Reader, I watched it.
So whats it all about, anyway? Well, theres this house you see. It likes to eat things people, mostly. Formerly inhabited by an incredibly crotchety old man named Mr Nebbercracker (voiced by Steve Buscemi), it seems to be on some kind of static rampage. Young D.J (Michael Musso) has been suspicious of the house and its inhabitant for some time, and enlists the help of his dietetically challenged and less than intellectual friend Chowder (Sam Lerner) his parents must have not wanted a kid to give him that name and local girl scout come ruthless entrepreneur Jenny (Spencer Locke). Predictably both boys fall for her instantly and for no adequately identifiable reason. They try to enlist the help of the police in the form of Officers Landers and Lister (Kevin James and Nick Cannon), but not surprisingly their tale of a haunted house with a carpet that acts as a tongue, eating people, is put down to a Halloween joke. Add in D.Js babysitter from hell, Zee (Maggie Gyllenhall), and her boyfriend from a deeper region of hell, Bones (Jason Lee) and the cast is almost complete. But of course there must be room for a mega-geek video games expert who attends comic and sci-fi conventions, and his name or at least, what hes called - shall be Skull (voiced by Jon Heder).
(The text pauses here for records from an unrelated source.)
(* ===== verification/ProxyStoreOnce.v ===== *)
(** * Requests to the proxy store take effect once

    A request answered by the store of [ProxyStore] is recorded with what it
    did.  Repeated at any later moment it is answered from that record, changes
    nothing and stays one line of the lifecycle log. *)
From Stdlib Require Import Ascii.
From S2P Require Import Prelude RustStr Digits ProxyText Time OperatorAuth ProxySpec ProxyWire ProxyWireLaws ProxyLifecycle ProxyStore ProxyStoreSpec ProxyStoreWf.

Open Scope N_scope.

Section once.
Context `{AuthDeps, WireCodec, UuidApi}.

(** The record a repeated request is answered from. *)
Definition answered (op : StoreOp) (record : IdempotencyRecord) (s : StoreState) : Prop :=
  ss_idempotency s !! (op_request op, op_name op) = Some record
  ∧ id_payload_hash record = op_hash op ∧ id_scope record = op_scope op.

Lemma check_idempotency_seen operation request_id hash scope s record :
  ss_idempotency s !! (request_id, operation) = Some record →
  id_payload_hash record = hash → id_scope record = scope →
  check_idempotency operation request_id hash scope s = Ok (Some record).
Proof.
  intros Hr <- <-. unfold check_idempotency. rewrite Hr.
  unfold check_idempotency_record, ensure_scope_match.
  by rewrite bool_decide_true, String.eqb_refl.
Qed.

(** A request is refused whatever the store holds, or its record answers it. *)
Definition replays (op : StoreOp) : Prop :=
  ∀ fresh record s, answered op record s →
    apply_op fresh op (mkMutex false s)
    = (map_err Refused (replay_answer op record s), mkMutex false s).
Definition invalid (op : StoreOp) : Prop :=
  ∀ fresh m, ∃ e, apply_op fresh op m = (Err (Refused e), m).

End once.

(** Answers a repeated request from its record. *)
Ltac store_replay record :=
  match goal with |- context [check_idempotency ?o ?r ?h ?sc ?s] =>
    rewrite (check_idempotency_seen o r h sc s record) by assumption; store_run;
    cbn [replay_answer];
    match goal with
    | |- context [replay_proxy ?r ?s] => by destruct (replay_proxy r s)
    | |- context [replay_revision ?r ?s] => by destruct (replay_revision r s)
    end
  end.

(** The refusal of a request by a check that fails. *)
Ltac store_invalid e :=
  left; intros ? ?; exists e; unfold apply_op; rewrite answer_run.

Section replay.
Context `{AuthDeps, WireCodec, UuidApi}.

Lemma create_replays i : invalid (OpCreate i) ∨ replays (OpCreate i).
Proof.
  destruct (validate_create i) as [x|e] eqn:Hv.
  - right. intros fresh record s (Hr & Hh & Hs). unfold apply_op. rewrite answer_run.
    unfold memory_create_with_outcome. store_run. rewrite Hv.
    destruct (validate_create_inv i x Hv) as (-> & _ & micros & ->). store_run. store_replay record.
  - store_invalid e. unfold memory_create_with_outcome. by rewrite bind_checked, Hv.
Qed.
Lemma update_replays i : invalid (OpUpdate i) ∨ replays (OpUpdate i).
Proof.
  destruct (validate_update i) as [x|e] eqn:Hv.
  - right. intros fresh record s (Hr & Hh & Hs). unfold apply_op. rewrite answer_run.
    unfold memory_update_draft. store_run. rewrite Hv.
    destruct (validate_update_inv i x Hv) as (-> & _ & micros & ->). store_run. store_replay record.
  - store_invalid e. unfold memory_update_draft. by rewrite bind_checked, Hv.
Qed.
Lemma publish_replays i : invalid (OpPublish i) ∨ replays (OpPublish i).
Proof.
  destruct (validate_publish i) as [x|e] eqn:Hv.
  - right. intros fresh record s (Hr & Hh & Hs). unfold apply_op. rewrite answer_run.
    unfold memory_publish_revision. store_run. rewrite Hv.
    destruct (validate_publish_inv i x Hv) as (-> & micros & ->). store_run. store_replay record.
  - store_invalid e. unfold memory_publish_revision. by rewrite bind_checked, Hv.
Qed.
Lemma retire_replays i : invalid (OpRetire i) ∨ replays (OpRetire i).
Proof.
  destruct (validate_retire i) as [x|e] eqn:Hv.
  - right. intros fresh record s (Hr & Hh & Hs). unfold apply_op. rewrite answer_run.
    unfold memory_retire. store_run. rewrite Hv.
    destruct (validate_retire_inv i x Hv) as (micros & ->). store_run. store_replay record.
  - store_invalid e. unfold memory_retire. by rewrite bind_checked, Hv.
Qed.
Lemma transition_replays i : invalid (OpTransition i) ∨ replays (OpTransition i).
Proof.
  unfold invalid, replays, apply_op. unfold memory_transition.
  destruct (validate_request_id _) as [micros|e]; [|left; intros; exists e; done].
  destruct (validate_scope _) as [[]|e]; [|left; intros; exists e; done].
  destruct (bounded_required_string _) as [actor|e] eqn:Hn; [|left; intros; exists e; done].
  apply bounded_same in Hn as ->.
  destruct (validate_reason_code _) as [reason|e] eqn:Hn; [|left; intros; exists e; done].
  apply reason_same in Hn as ->. right. intros fresh record s (Hr & Hh & Hs).
  rewrite answer_run. store_run. store_replay record.
Qed.
Lemma rotate_replays i : invalid (OpRotate i) ∨ replays (OpRotate i).
Proof.
  unfold invalid, replays, apply_op. unfold memory_rotate_credentials.
  destruct (validate_request_id _) as [micros|e]; [|left; intros; exists e; done].
  destruct (bool_decide _ || _) eqn:Hb; [left; intros; eexists; done|].
  destruct (bounded_required_string _) as [actor|e] eqn:Hn; [|left; intros; exists e; done].
  apply bounded_same in Hn as ->.
  destruct (validate_reason_code _) as [reason|e] eqn:Hn; [|left; intros; exists e; done].
  apply reason_same in Hn as ->. right. intros fresh record s (Hr & Hh & Hs).
  rewrite answer_run. store_run. store_replay record.
Qed.
Lemma rollback_replays i : invalid (OpRollback i) ∨ replays (OpRollback i).
Proof.
  unfold invalid, replays, apply_op. unfold memory_rollback.
  destruct (validate_request_id _) as [micros|e]; [|left; intros; exists e; done].
  destruct (bounded_required_string _) as [actor|e] eqn:Hn; [|left; intros; exists e; done].
  apply bounded_same in Hn as ->.
  destruct (validate_reason_code _) as [reason|e] eqn:Hn; [|left; intros; exists e; done].
  apply reason_same in Hn as ->. right. intros fresh record s (Hr & Hh & Hs).
  rewrite answer_run. store_run. store_replay record.
Qed.

Lemma invalid_or_replays op : invalid op ∨ replays op.
Proof.
  destruct op; [apply create_replays|apply update_replays|apply publish_replays|apply retire_replays
    |apply transition_replays|apply rotate_replays|apply rollback_replays].
Qed.

(** What an answer is about: a proxy, or one of its revisions. *)
Definition answer_subject (a : Answer) : ProxyId * option ProxyRevisionId :=
  match a with
  | ACreated r => (px_proxy_id (co_proxy r), None)
  | AProxy p => (px_proxy_id p, None)
  | ARevision v => (rv_proxy_id v, Some (rv_revision_id v))
  end.
Definition record_subject (op : StoreOp) (r : IdempotencyRecord) : ProxyId * option ProxyRevisionId :=
  (id_proxy_id r, match op with OpPublish _ | OpRotate _ => id_revision_id r | _ => None end).

Lemma replay_proxy_wf s key r :
  wf s → ss_idempotency s !! key = Some r →
  ∃ p, replay_proxy r s = Ok p ∧ px_proxy_id p = id_proxy_id r.
Proof.
  intros Hwf Hr. destruct (wf_requests s Hwf _ _ Hr) as (_ & (p & Hp & _) & _).
  unfold replay_proxy. rewrite Hp. eexists. split; [done|]. by apply (wf_keyed s Hwf).
Qed.
Lemma replay_revision_wf s key r :
  wf s → ss_idempotency s !! key = Some r →
  id_operation r = PUBLISH_OPERATION ∨ id_operation r = ROTATE_OPERATION →
  ∃ v, replay_revision r s = Ok v ∧ rv_proxy_id v = id_proxy_id r
       ∧ Some (rv_revision_id v) = id_revision_id r.
Proof.
  intros Hwf Hr Ho. destruct (wf_requests s Hwf _ _ Hr) as (_ & (p & Hp & _) & Hh & Hs).
  destruct (Hs Ho) as [rid Hrid]. destruct (Hh rid Hrid) as [_ [v Hv]].
  unfold replay_revision. rewrite Hrid. cbn [ok_or mbind result_bind]. rewrite Hv.
  destruct (holds_ids s (id_proxy_id r) rid v) as (<- & <- & _); [done|by eapply wf_ids|done|].
  by eexists.
Qed.

(** The record of an answered request answers it again. *)
Lemma replay_answer_wf s op r :
  wf s → answered op r s →
  ∃ a, replay_answer op r s = Ok a ∧ answer_subject a = record_subject op r.
Proof.
  intros Hwf (Hr & _ & _).
  assert (Ho : id_operation r = op_name op).
  { by destruct (wf_requests s Hwf _ _ Hr) as ([= _ <-] & _). }
  destruct op; simpl in Ho |- *;
    try (destruct (replay_proxy_wf s _ r Hwf Hr) as (p & -> & Hp);
         eexists; split; [done|]; unfold record_subject; simpl; by rewrite Hp);
    destruct (replay_revision_wf s _ r Hwf Hr) as (v & -> & Hp & Hv); auto;
    eexists; (split; [done|]); unfold record_subject; simpl; by rewrite Hp, Hv.
Qed.

(** The record of a commit is about what its answer is about. *)
Lemma commit_subject s op p rev revisions :
  wf s → op_typed op → effect s op p rev →
  answer_subject (commit_answer op p rev revisions)
  = record_subject op (mkIdempotency (op_request op) (op_name op) (op_hash op) (op_proxy op)
                         (op_revision op) (op_scope op)).
Proof.
  intros Hwf Ht He. destruct (effect_identity s op p rev) as (Hp & _); [apply Hwf|done|].
  assert (Hs : ∀ rid r, rev = Some (rid, r) →
    rv_proxy_id (sr_revision r) = op_proxy op ∧ rv_revision_id (sr_revision r) = rid).
  { intros rid r ->. destruct (effect_stored s op p rid r Hwf Ht He) as [[Hk Hq _ _ _ _] _].
    destruct (revision_key_inj _ _ _ _ (proj1 Ht) Hq Hk) as [-> ->]. done. }
  unfold record_subject. simpl.
  destruct He; simpl in *; unfold op_revision; try first [done|by rewrite Hp].
  all: destruct (Hs _ _ eq_refl) as [E1 E2]; simpl in *; rewrite E1, E2.
  all: by repeat match goal with Hq : proxy_revision_id_new _ = Ok _ |- _ => rewrite Hq; clear Hq end.
Qed.

Lemma answered_recorded fresh op s a m :
  wf s → op_typed op → apply_op fresh op (mkMutex false s) = (Ok a, m) →
  ∃ r s', m = mkMutex false s' ∧ answered op r s' ∧ answer_subject a = record_subject op r.
Proof.
  intros Hwf Ht Ha. pose proof (apply_op_ends fresh op s (wf_keyed s Hwf)) as He.
  rewrite Ha in He. unfold ends in He. simpl in He. inversion He; subst.
  - exists record, s. split; [done|]. assert (Han : answered op record s) by done.
    split; [done|]. destruct (replay_answer_wf s op record Hwf Han) as (a' & Ha' & <-). congruence.
  - eexists _, _. split; [done|]. split; [|by eapply commit_subject].
    split; [|done]. cbn [ss_idempotency commit]. by rewrite lookup_insert_eq.
Qed.

(** A record is never replaced or dropped. *)
Lemma record_kept fresh op m key r :
  wf (guarded m) → ss_idempotency (guarded m) !! key = Some r →
  ss_idempotency (guarded (apply_op fresh op m).2) !! key = Some r.
Proof.
  intros Hwf Hr. destruct m as [[] s]; simpl in *.
  { by destruct (poisoned_refuses fresh op s) as [e ->]. }
  pose proof (apply_op_ends fresh op s (wf_keyed s Hwf)) as He. unfold ends in He.
  destruct He as [| | |p rev t a Hn]; try done. cbn [ss_idempotency commit guarded].
  rewrite lookup_insert_ne; [done|congruence].
Qed.
Lemma run_records_kept l m key r :
  Forall op_typed l.*2 → wf (guarded m) → ss_idempotency (guarded m) !! key = Some r →
  ss_idempotency (guarded (run_store l m)) !! key = Some r.
Proof.
  revert m. induction l as [|[fresh op] l IH]; intros m Hl Hwf Hr; simpl; [done|].
  inversion_clear Hl as [|? ? Ht Hl']. apply IH; [done| |by apply record_kept].
  apply (run_store_wf [(fresh, op)] m); [by apply Forall_singleton|done].
Qed.

(** One line of the log. *)
Lemma logged_once s key :
  wf s → is_Some (ss_idempotency s !! key) →
  length (filter (λ t, log_key t = key) (ss_transitions s)) = 1%nat.
Proof.
  intros Hwf Hk%(wf_log_all s Hwf). pose proof (wf_log_once s Hwf) as Hn.
  induction (ss_transitions s) as [|t l IH]; [by apply elem_of_nil in Hk|].
  rewrite fmap_cons in Hk, Hn. apply NoDup_cons in Hn as [Ht Hn]. rewrite filter_cons.
  destruct (decide (log_key t = key)) as [<-|Hne].
  - simpl. f_equal. clear -Ht. induction l as [|u l IH]; [done|].
    apply not_elem_of_cons in Ht as [Hu Ht]. rewrite filter_cons_False by done. by apply IH.
  - apply elem_of_cons in Hk as [->|Hk]; [done|]. by apply IH.
Qed.

(** A request that was answered once is answered again from its record. *)
Lemma answered_again fresh fresh' op r m a m' s :
  apply_op fresh op m = (Ok a, m') → wf s → answered op r s →
  ∃ a', apply_op fresh' op (mkMutex false s) = (Ok a', mkMutex false s)
        ∧ answer_subject a' = record_subject op r.
Proof.
  intros Ha Hwf Han. destruct (invalid_or_replays op) as [Hi|Hrep].
  { destruct (Hi fresh m) as [e He]. congruence. }
  rewrite (Hrep fresh' r s Han). destruct (replay_answer_wf s op r Hwf Han) as (a' & -> & Ha'). eauto.
Qed.

(** C9. A request to the proxy store takes effect once.  Whatever requests came
    before and after, as long as none of them has unwound and poisoned the lock
    of the store, a request the store has answered is answered again each time
    it is repeated, about the same proxy or revision, changes nothing, and has
    exactly one line in the lifecycle log.  Requests with regular identifiers do
    not poison the lock ([store_usable]); one with an identifier of another
    variant can ([odd_variant_poisons]), and then every request is refused. *)
Theorem proxy_request_once before fresh op a m later fresh' :
  Forall op_typed (before.*2 ++ op :: later.*2) →
  apply_op fresh op (run_store before new_store) = (Ok a, m) →
  let m' := run_store later m in
  poisoned m' = false →
  (∃ a', apply_op fresh' op m' = (Ok a', m') ∧ answer_subject a' = answer_subject a)
  ∧ length (filter (λ t, log_key t = (op_request op, op_name op)) (ss_transitions (guarded m'))) = 1%nat.
Proof.
  intros [Hb [Ht Hl]%Forall_cons]%Forall_app Ha m' Hp.
  pose proof (run_store_wf before new_store Hb wf_default) as Hwf.
  destruct (run_store before new_store) as [[] s].
  { destruct (poisoned_refuses fresh op s) as [e He]. congruence. }
  destruct (answered_recorded fresh op s a m Hwf Ht Ha) as (r & s1 & -> & Han & Hs).
  assert (Hwf1 : wf s1).
  { pose proof (apply_op_wf fresh op (mkMutex false s) eq_refl Hwf Ht) as Hw. by rewrite Ha in Hw. }
  pose proof (run_store_wf later (mkMutex false s1) Hl Hwf1) as Hwf2. fold m' in Hwf2.
  destruct Han as (Hr & Hh & Hsc).
  pose proof (run_records_kept later (mkMutex false s1) _ r Hl Hwf1 Hr) as Hr2. fold m' in Hr2.
  destruct m' as [[] s2]; [done|]. simpl in *. split; [|by apply logged_once].
  rewrite Hs. by eapply answered_again.
Qed.
End replay.

Lemma proxy_request_once_witness :
  let later := dm_run [dm_publish; dm_step "4" Validate] in
  let m := run_store (dm_run [dm_create; dm_update]) new_store in
  ∃ a', apply_op "again" dm_update (run_store later m) = (Ok a', run_store later m)
        ∧ answer_subject a' = (dm_id, None).
Proof.
  destruct (apply_op "log" dm_update (run_store (dm_run [dm_create]) new_store)) as [[a|] m] eqn:E;
    [|by apply (f_equal (is_ok ∘ fst)) in E; vm_compute in E].
  pose proof (proxy_request_once (dm_run [dm_create]) "log" dm_update a m
    (dm_run [dm_publish; dm_step "4" Validate]) "again") as H.
  destruct H as [(a' & Ha & Hs) _].
  - by apply dm_typed; [|repeat constructor].
  - exact E.
  - rewrite <-(f_equal snd E : _ = m). vm_compute. reflexivity.
  - exists a'. assert (Hm : m = run_store (dm_run [dm_create; dm_update]) new_store).
    { symmetry. exact (f_equal snd E). }
    assert (Hsub : answer_subject a = (dm_id, None)).
    { assert (He : answer_subject <$> (apply_op "log" dm_update (run_store (dm_run [dm_create]) new_store)).1
                   = Ok (dm_id, None)) by (vm_compute; reflexivity).
      rewrite E in He. by injection He. }
    rewrite <-Hm. split; [exact Ha|]. by rewrite Hs.
Defined.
What the trio of somewhat less than intrepid children must do is somehow defeat the house before more people get eaten. How they are to do this turns out to be rather tricky
The animation is very good in Monster House and is in a very distinctive style. The character movement is occasionally a little strange, almost as if the characters are actually marionettes, but this adds to rather than detracts from the mood of the movie. Mood is in fact what its all about a suitably chilling musical score and plenty of shock-tactic cinematographic techniques kept many of the kids in the cinema on the edge of their seats for the full runtime of 91 minutes. It is aimed fair and square at the kids, and Im sure will keep most 8-12 year olds very happy, give or take a couple of years either way. For myself I never really got into the movie that much, but then its not really my type of movie. The plot is actually rather clever, definitely enough to keep things going for an hour and a half. What I did enjoy about the movie were the little touches of humour, which most definitely were put there for the adults watching it. I very much doubt if most of the target audience understood more than a tenth of the humour, but theyd be wrapped up in the eeriness and plot anyway. Some of the scenes would probably be pretty scary for very young or sensitive children, but theyd probably get over it ok. Theres no gore or anything, just a lot of menacing spookiness and a few big explosions.
Overall I did actually rather enjoy Monster House, despite it not being my kind of movie. Pre-teens are very likely to absolutely love it.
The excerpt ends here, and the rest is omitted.